- What you will do -
Note each line in the data below that holds "Require", and copy it.

- Data provided -
(** * Job-analyser: the listing inference core of [JobProcessor]

    A shallow embedding of [src/processor/job_processor.py]: the salary
    parser [analyze_salary_range], the work-type classifier
    [detect_work_type], the skill extractor [extract_skills] and the
    aggregations [get_skill_trends] and [get_salary_insights]; then the
    other aggregations [filter_jobs_by_work_type],
    [get_work_type_distribution] and [get_location_trends], and, from the
    scrapers and the dashboard, [_normalize_job_data], [_build_search_url]
    and the salary line of [display_insights].

    Modelling conventions.
    - Python [str] values are [string]s whose characters are the code points
      below 256 (Latin-1); on these the case mapping, the white space and
      the decimal digits are those of Python.
    - Python [float] values are IEEE 754 binary64 numbers, given by the
      rational they denote ([Q], kept in lowest terms); every operation
      rounds its exact result to the nearest double, ties to even.
    - A value stored in a listing is [None], an [int], a [str] or another
      object, of which only the truth value and [str()] matter.
    - A Python [dict] with string keys is a [gmap string _]; a dict that is
      iterated over is an association list in insertion order.
    - Code under [try]/[except] lives in the error monad [result]. *)

From Stdlib Require Import ZArith QArith Qround Qpower Qminmax Lqa Lia.
From Stdlib Require Import List Ascii String Bool.
From Stdlib Require Import Sorting.Sorted Sorting.Permutation.
From stdpp Require Import gmap strings pretty.

Local Open Scope string_scope.
Local Open Scope Z_scope.

(** ** Python strings *)

Module PyStr.

(** The upper-case letters: A-Z and, in the upper half, U+00C0-U+00DE
    without the multiplication sign U+00D7. *)
Definition is_upper (c : ascii) : bool :=
  let n := nat_of_ascii c in
  ((65 <=? n)%nat && (n <=? 90)%nat)
  || ((192 <=? n)%nat && (n <=? 222)%nat && negb (n =? 215)%nat).

Definition lower_char (c : ascii) : ascii :=
  if is_upper c then ascii_of_nat (nat_of_ascii c + 32) else c.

- Response to this task -
From Stdlib Require Import ZArith QArith Qround Qpower Qminmax Lqa Lia.
From Stdlib Require Import List Ascii String Bool.
From Stdlib Require Import Sorting.Sorted Sorting.Permutation.
From stdpp Require Import gmap strings pretty.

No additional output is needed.